Genetic reconstruction of mouse spermatogonial stem cell self-renewal in vitro by Ras-cyclin D2 activation.

Spermatogonial stem cells (SSCs) undergo self-renewal division and support spermatogenesis. Although several cytokines coordinate to drive SSC self-renewal, little is known about the mechanisms underlying this process. We investigated the molecular mechanism by reconstructing SSC self-renewal in vitro without exogenous cytokines. Activation of Ras or overexpression of cyclins D2 and E1, both of which were induced by Ras, enabled long-term self-renewal of cultured spermatogonia. SSCs with activated Ras responded properly to differentiation signals and underwent spermatogenesis, whereas differentiation was abrogated in cyclin transfectants after spermatogonial transplantation.
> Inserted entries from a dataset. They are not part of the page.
(** The requests of a client: one check after the other. *)
Fixpoint check_nonces (nnc : list (option MHD_NonceNc)) (nonce_ : bytes) (cs : list Z)
    : option (list bool * list (option MHD_NonceNc)) :=
  match cs with
  | [] => Some ([], nnc)
  | c :: cs' =>
      '(b, nnc) ← check_nonce_nc nnc nonce_ c;
      '(bs, nnc) ← check_nonces nnc nonce_ cs';
      Some (b :: bs, nnc)
  end.

(** ** One entry *)

(** The entry has the text of the nonce, the largest counter, and a mask that
    remembers the late ones of the last 64. *)
Record entry_is (nn : MHD_NonceNc) (s : bytes) (k : counters) : Prop := {
  is_text : ∃ r, nonce nn = s ++ 0 :: r;
  is_largest : nc nn = largest k;
  is_range : 0 <= largest k <= UINT64_MAX;
  is_mask_range : 0 <= nmask nn < 2 ^ 64;
  is_late : forall c, c ∈ late k -> 0 <= c < largest k;
  is_mask : forall c, c < largest k -> largest k <= c + 64 -> Z.testbit (nmask nn) (largest k - c - 1) = bool_decide (c ∈ late k)
}.

Lemma testbit_high n i : 0 <= n < 2 ^ 64 -> 64 <= i -> Z.testbit n i = false.
Proof. intros. rewrite <- (Z.mod_small n (2 ^ 64)) by done. by apply Z.mod_pow2_bits_high. Qed.

Lemma land_bit n i : 0 <= i -> (0 =? Z.land (2 ^ i) n) = negb (Z.testbit n i).
Proof.
  intros Hi. destruct (Z.testbit n i) eqn:E; cbn [negb].
  - apply Z.eqb_neq. intros E0. pose proof (f_equal (λ z, Z.testbit z i) E0) as Eb. cbn beta in Eb.
    by rewrite Z.land_spec, Z.pow2_bits_true, E, Z.bits_0 in Eb by done.
  - apply Z.eqb_eq. symmetry. apply Z.bits_inj'. intros j Hj. rewrite Z.land_spec, Z.bits_0.
    destruct (decide (i = j)) as [<-|]; [by rewrite E, andb_false_r|]. by rewrite Z.pow2_bits_false.
Qed.

Lemma bit64_spec i : 0 <= i < 64 -> bit64 i = Some (2 ^ i).
Proof.
  intros Hi. unfold bit64. destruct (Z.leb_spec 0 i); [|lia]. destruct (Z.ltb_spec i 64); [|lia]. cbn [andb].
  rewrite Z.shiftl_1_l, wrap_small; [done|]. split; [by apply Z.pow_nonneg|]. apply Z.pow_lt_mono_r; lia.
Qed.

Lemma lor_range a i : 0 <= a < 2 ^ 64 -> 0 <= i < 64 -> 0 <= Z.lor a (2 ^ i) < 2 ^ 64.
Proof.
  intros Ha Hi. split; [apply Z.lor_nonneg; split; [lia|by apply Z.pow_nonneg]|].
  assert (2 ^ i < 2 ^ 64) by (apply Z.pow_lt_mono_r; lia).
  assert (Z.lor a (2 ^ i) = Z.lor a (2 ^ i) mod 2 ^ 64) as ->.
  2:{ apply Z.mod_pos_bound. lia. }
  apply Z.bits_inj'. intros j Hj. destruct (decide (j < 64)); [by rewrite Z.mod_pow2_bits_low|].
  rewrite Z.mod_pow2_bits_high by lia. rewrite Z.lor_spec, testbit_high, Z.pow2_bits_false by lia. done.
Qed.

(** A late counter: below the largest, in the window. *)
Lemma count_late nn s k c :
  entry_is nn s k -> 0 < c <= UINT64_MAX -> c < largest k ->
  ∃ nn', check_counter nn (cstr s) c = Some (fst (count k c), nn') /\ entry_is nn' s (snd (count k c)).
Proof.
  intros Hk Hc Hlt. pose proof Hk as [Ht El Hr Hm Hl Hb]. unfold check_counter, count. rewrite El.
  destruct (Z.eqb_spec c 0) as [E0|_]; [lia|].
  destruct (Z.ltb_spec (largest k) c); [lia|]. destruct (Z.ltb_spec c (largest k)); [|lia]. cbn [andb].
  destruct (Z.leb_spec (c + 64) UINT64_MAX) as [Ho|Ho].
  2:{ assert (u64 (c + 64) < c) as Hw.
      { unfold wrap. rewrite <- (Z.mod_unique (c + 64) (2 ^ 64) 1 (c + 64 - 2 ^ 64)); lia. }
      destruct (Z.ltb_spec c (u64 (c + 64))); [lia|]. rewrite andb_false_r. cbn [andb mbind option_bind].
      destruct (Z.leb_spec c (largest k)); [|lia]. cbn [mbind option_bind]. exists nn. by split. }
  rewrite (u64_small (c + 64)) by lia. destruct (Z.ltb_spec c (c + 64)); [|lia]. cbn [andb].
  destruct (Z.leb_spec (largest k) (c + 64)) as [Hw|Hw]; cbn [andb mbind option_bind fst snd].
  2:{ destruct (Z.leb_spec c (largest k)); [|lia]. cbn [mbind option_bind]. exists nn. by split. }
  rewrite (u64_small (largest k - c - 1)), bit64_spec by lia. cbn [mbind option_bind].
  rewrite land_bit, (Hb c) by lia. destruct (bool_decide_reflect (c ∈ late k)) as [Hin|Hin]; cbn [negb].
  { cbn [mbind option_bind fst snd]. destruct (Z.leb_spec c (largest k)); [|lia]. cbn [mbind option_bind]. exists nn. by split. }
  cbn [mbind option_bind fst snd].
  eexists. split; [done|]. split; cbn [nonce nc nmask largest late]; [done|done|lia|..].
  - apply lor_range; lia.
  - intros d Hd. apply elem_of_union in Hd as [->%elem_of_singleton|]; [lia|auto].
  - intros d Hd Hd2. rewrite Z.lor_spec, Hb by done. destruct (decide (d = c)) as [->|Hne].
    + rewrite Z.pow2_bits_true by lia. rewrite orb_true_r. symmetry. apply bool_decide_eq_true. set_solver.
    + rewrite Z.pow2_bits_false by lia. rewrite orb_false_r. apply bool_decide_ext. set_solver.
Qed.

(** A new largest counter shifts the mask. *)
Lemma count_larger nn s k c :
  entry_is nn s k -> no_nul s -> largest k < c <= UINT64_MAX ->
  ∃ nn', check_counter nn (cstr s) c = Some (fst (count k c), nn') /\ entry_is nn' s (snd (count k c)).
Proof.
  intros [[r Ht] El Hr Hm Hl Hb] Hs Hc. unfold check_counter, count. rewrite El.
  destruct (Z.eqb_spec c 0) as [E0|_]; [lia|].
  destruct (Z.ltb_spec (largest k) c); [|lia]. destruct (Z.ltb_spec c (largest k)); [lia|]. cbn [andb mbind option_bind fst snd].
  destruct (Z.leb_spec c (largest k)); [lia|]. unfold strcmp_eq. rewrite Ht.
  assert (cstring (s ++ 0 :: r) = Some s) as -> by (unfold cstring; rewrite strlen_no_nul by done; cbn [mbind option_bind]; by rewrite take_app_length).
  rewrite cstring_cstr by done. cbn [mbind option_bind]. rewrite bool_decide_eq_true_2 by done. cbn [negb].
  rewrite u64_small by lia. eexists. split; [done|]. split; cbn [nonce nc nmask largest late]; [by exists r|done|lia|..].
  - destruct (Z.ltb_spec (c - largest k) 64); [|lia]. apply wrap_range. lia.
  - intros d Hd. specialize (Hl d Hd). lia.
  - intros d Hd Hd2. destruct (Z.ltb_spec (c - largest k) 64) as [Hj|Hj].
    + unfold wrap. rewrite Z.mod_pow2_bits_low by lia. rewrite Z.shiftl_spec by lia.
      destruct (decide (d < largest k)).
      * rewrite <- Hb by lia. f_equal. lia.
      * rewrite Z.testbit_neg_r by lia. symmetry. apply bool_decide_eq_false. intros Hin. specialize (Hl d Hin). lia.
    + rewrite Z.bits_0. symmetry. apply bool_decide_eq_false. intros Hin. specialize (Hl d Hin). lia.
Qed.

Lemma count_entry nn s k c :
  entry_is nn s k -> no_nul s -> 0 < c <= UINT64_MAX ->
  ∃ nn', check_counter nn (cstr s) c = Some (fst (count k c), nn') /\ entry_is nn' s (snd (count k c)).
Proof.
  intros Hk Hs Hc. destruct (Z.lt_trichotomy c (largest k)) as [Hlt|[->|Hgt]].
  - by apply count_late.
  - exists nn. destruct (Z.eqb_spec (largest k) 0) as [E0|E0]; [lia|]. apply Z.eqb_neq in E0. split; [|unfold count; rewrite E0, Z.ltb_irrefl; done].
    unfold check_counter, count. rewrite E0, (is_largest _ _ _ Hk), Z.ltb_irrefl. cbn [andb mbind option_bind fst].
    by rewrite Z.leb_refl.
  - apply count_larger; [done|done|lia].
Qed.

Lemma check_counter_text nn s c b nn' : check_counter nn s c = Some (b, nn') -> nonce nn' = nonce nn.
Proof.
  unfold check_counter. intros E. apply bind_Some in E as (l & _ & E). destruct (l : bool).
  - apply bind_Some in E as (? & _ & E). by injection E as _ <-.
  - apply bind_Some in E as (st & _ & E). destruct (st : bool); by injection E as _ <-.
Qed.

(** ** The table *)

(** The entry of a nonce. *)
Definition slot (nnc : list (option MHD_NonceNc)) (s : bytes) : nat :=
  match nonce_hash (cstr s) 0 with Some h => Z.to_nat (h mod Z.of_nat (length nnc)) | None => 0%nat end.

(** What a nonce needs to be registered: it fits an entry, and entries that
    were written have their length. *)
Record table_ok (nnc : list (option MHD_NonceNc)) : Prop := {
  table_some : nnc ≠ [];
  table_size : Z.of_nat (length nnc) <= UINT32_MAX;
  table_entries : forall i nn, nnc !! i = Some (Some nn) -> length (nonce nn) = MAX_NONCE_LENGTH
}.

Lemma nonce_hash_total s h : no_nul s -> ∃ h', nonce_hash (cstr s) h = Some h'.
Proof.
  revert h. induction s as [|c s IH]; intros h Hs; cbn [cstr app nonce_hash]; [rewrite Z.eqb_refl; eauto|].
  apply no_nul_cons in Hs as [Hc Hs]. destruct (Z.eqb_spec c 0); [done|]. by apply IH.
Qed.

Lemma slot_lookup nnc s : table_ok nnc -> no_nul s ->
  ∃ h e, nonce_hash (cstr s) 0 = Some h /\ Z.to_nat (h mod Z.of_nat (length nnc)) = slot nnc s /\ nnc !! slot nnc s = Some e.
Proof.
  intros Ht Hs. destruct (nonce_hash_total s 0 Hs) as [h Eh]. unfold slot. rewrite Eh.
  pose proof (table_some _ Ht). assert (0 < length nnc)%nat by (destruct nnc; cbn [length]; [done|lia]).
  pose proof (Z.mod_pos_bound h (Z.of_nat (length nnc)) ltac:(lia)).
  destruct (lookup_lt_is_Some_2 nnc (Z.to_nat (h mod Z.of_nat (length nnc)))) as [e He]; [lia|]. eauto.
Qed.

(** The entry of nonce [s] is in state [k]. *)
Definition registered (nnc : list (option MHD_NonceNc)) (s : bytes) (k : counters) : Prop :=
  table_ok nnc /\ ∃ nn, nnc !! slot nnc s = Some (Some nn) /\ entry_is nn s k.

Lemma slot_insert nnc i e s : slot (<[i := e]> nnc) s = slot nnc s.
Proof. unfold slot. by rewrite length_insert. Qed.

Lemma table_insert nnc i nn : table_ok nnc -> length (nonce nn) = MAX_NONCE_LENGTH -> table_ok (<[i := Some nn]> nnc).
Proof.
  intros [H1 H2 H3] Hl. split; [by destruct nnc, i|by rewrite length_insert|].
  intros j mm. destruct (decide (i = j)) as [<-|Hne].
  - intros E. pose proof (lookup_lt_Some _ _ _ E) as Hj. rewrite length_insert in Hj.
    rewrite list_lookup_insert_eq in E by done. by injection E as <-.
  - rewrite list_lookup_insert_ne by done. apply H3.
Qed.

Lemma register_ok nnc s :
  table_ok nnc -> no_nul s -> (length s < MAX_NONCE_LENGTH)%nat ->
  ∃ nnc', check_nonce_nc nnc (cstr s) 0 = Some (true, nnc') /\ registered nnc' s (mkCounters 0 ∅)
    /\ length nnc' = length nnc.
Proof.
  intros Ht Hs Hl. destruct (slot_lookup nnc s Ht Hs) as (h & e & Eh & Ei & Ee). unfold check_nonce_nc.
  rewrite strlen_cstr by done. cbn [mbind option_bind].
  destruct (Nat.ltb_spec MAX_NONCE_LENGTH (length s + 1)); [lia|].
  destruct (Z.eqb_spec 0 (Z.of_nat (length nnc))) as [E0|_]; [destruct nnc; [by destruct (table_some _ Ht)|done]|].
  rewrite Eh. cbn [mbind option_bind]. rewrite Ei, Ee. cbn [mbind option_bind Z.eqb].
  replace (Z.of_nat (length s + 1)) with (Z.of_nat (length (cstr s))) by (unfold cstr; rewrite length_app; done).
  pose proof (mem_read_app (cstr s) []) as Er. rewrite app_nil_r in Er. rewrite Er. cbn [mbind option_bind].
  set (old := match e with Some nn => nonce nn | None => _ end).
  assert (length old = MAX_NONCE_LENGTH) as Ho.
  { subst old. destruct e as [nn|]; [by apply (table_entries _ Ht (slot nnc s))|by rewrite length_replicate]. }
  rewrite <- (take_drop (length (cstr s)) old).
  rewrite (mem_write_mid [] (take (length (cstr s)) old) (drop (length (cstr s)) old) (cstr s));
    [|done|unfold cstr; rewrite length_take, length_app; cbn [length]; lia].
  cbn [mbind option_bind app]. eexists. split; [done|]. split; [|by rewrite length_insert].
  split.
  - apply table_insert; [done|]. cbn [nonce]. rewrite length_app, length_drop. unfold cstr. rewrite length_app. cbn [length]. lia.
  - rewrite slot_insert. eexists. split; [by apply list_lookup_insert_eq, (lookup_lt_Some _ _ _ Ee)|].
    split; cbn [nc nmask nonce largest late]; try done.
    + eexists. unfold cstr. by rewrite <- app_assoc.
    + intros c Hc _. rewrite Z.bits_0. symmetry. by apply bool_decide_eq_false.
Qed.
Both Ras- and cyclin-transfected cells produced seminomatous tumors, suggesting that excessive self-renewing stimulus induces oncogenic transformation. In contrast, cells that overexpressed cyclin D1 or D3 failed to make germ cell colonies after transplantation, which indicated that cyclin expression pattern is an important determinant to long-term SSC recolonization. Thus, the Ras-cyclin D2 pathway regulates the balance between tissue maintenance and tumorigenesis in the SSC population.